We aren't interested in your skewed narrative. We've been busy teling everyone who will listen for a month what horrible developers Valve is and what horrible toxic fanbois they have that will get ripped off by them and play the worst of these games ever made from beginning to end and defend it. And you are certainly no exception. You've bought over 800 games from them in less than 5 years, that is two a day which is admittedly pretty impressive. I wish I had that kind of time.
So it is perfectly understandable that you will, like many others, defend Valve and Steam in this toxic little echo chamber full of some of the worst gamers and indeed people I've encountered on the planet. And that is saying something since I started the most hardcore league you can imagine in a level 4 supermax by making MtG cards from memory out of milk cartons.
So stop worrying!
This horrible game, scummy developer, toxic community and you all truly deserve each other.
as i said i understand both sides to it. i dont disagree with you either. it is what it is though.

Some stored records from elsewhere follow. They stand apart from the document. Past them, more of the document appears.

(* ===== verification/Grounded.v ===== *)
(** * What a pass does rests on what the nodes said in it

    [Safety] states what a pass may do in terms of what it believes of the
    cluster.  Here the belief is traced to its source: before a serving node is
    replaced, or a removed one deleted, a node of the pass was asked for the
    layout, and for the nodes it sees, during that very pass, and its answers are
    what the belief says. *)

From S2P Require Import Prelude.
From S2P Require Import ApiTypes.
From S2P Require Import Defaults.
From S2P Require Import Nodes.
From S2P Require Import FsClient.
From S2P Require Import Kube.
From S2P Require Import Course.
From S2P Require Import KeyGen.
From S2P Require Import Config.
From S2P Require Import Builders.
From S2P Require Import Pipeline.
From S2P Require Import Pass.
From S2P Require Import Status.
From S2P Require Import Convergence.
From S2P Require Import Rollout.
From S2P Require Import LayoutStep.
From S2P Require Import Decommission.
From S2P Require Import StorageStep.
From S2P Require Import Reload.
From S2P Require Import Controller.
From S2P Require Import Safety.

Section calls.
Context {W : Type} `{!KubeClient W, !Interface W} {CD : Codec}.
Context (OperatorNamespace FSImageRegistry : string).
Implicit Types s : Env W pass.

Abbreviation later := (later pass_step).
Abbreviation heard := (heard pass_step).
Abbreviation made := (made pass_step).

(** ** Every write of the log was made *)

Definition calls_made (w0 w1 : W) (a : action) : Prop :=
  match a with
  | AApply o => made w0 w1 (k_apply o)
  | ADelete k ns name orphan => made w0 w1 (k_delete k ns name orphan)
  | _ => True
  end.

#[local] Instance calls_made_lasting w0 : Lasting pass_step (calls_made w0).
Proof. intros w w' [] Hw; simpl; auto; intros; by eapply made_later. Qed.

#[local] Instance any_preorder : PreOrder (λ _ _ : pass, True).
Proof. by split. Qed.

Abbreviation calling w0 := (since pass_step w0 (calls_made w0) (λ _ _ : pass, True)).

Lemma calling_apply w0 c o s : resp (calling w0) (apply c o) s.
Proof. unfold apply, applyConfiguration. tsolve. intros. by apply made_now. Qed.

Lemma calling_createOnce w0 c o s : resp (calling w0) (createOnce c o) s.
Proof. unfold createOnce. tsolve. Qed.

Lemma calling_delete w0 k ns name b msg s : resp (calling w0) (delete_ignoring_absent k ns name b msg) s.
Proof. unfold delete_ignoring_absent. tsolve. intros. by apply made_now. Qed.

Lemma calling_adminToken w0 s : resp (calling w0) adminToken s.
Proof. unfold adminToken. tsolve. Qed.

800 games over five years is not two a day. There you go with your math.
Anyway I feel bad for you that you don't feel you get any value for the money you invested in this game based on your perception what it could become.
I don't feel insulted by the fact you refuse to call me a cardgame player when I play Artifact.
I appreciate your honestly about the bandwagon who jumped in with the false arguments.
Also I hope my ideas and suggestions will be read and at least getting, a very modest, place in the discussion since I think my suggestions makes the game better.
And don't take it all too serious. It's a game in the end. It should be fun.
I earned more boosters from losing keeper drafts that first week than you could now earn thru gameplay in a year. But Valve sucked the fun out of that format like they did nearly every other aspect of this game compared to the rest.
I hope my criticism gets read too. That Valve becomes a better developer. Because this isn't about the money, none of us that got burnt by them spent something we couldn't afford.
Well it isn't about the money for us. The problem is it was for them.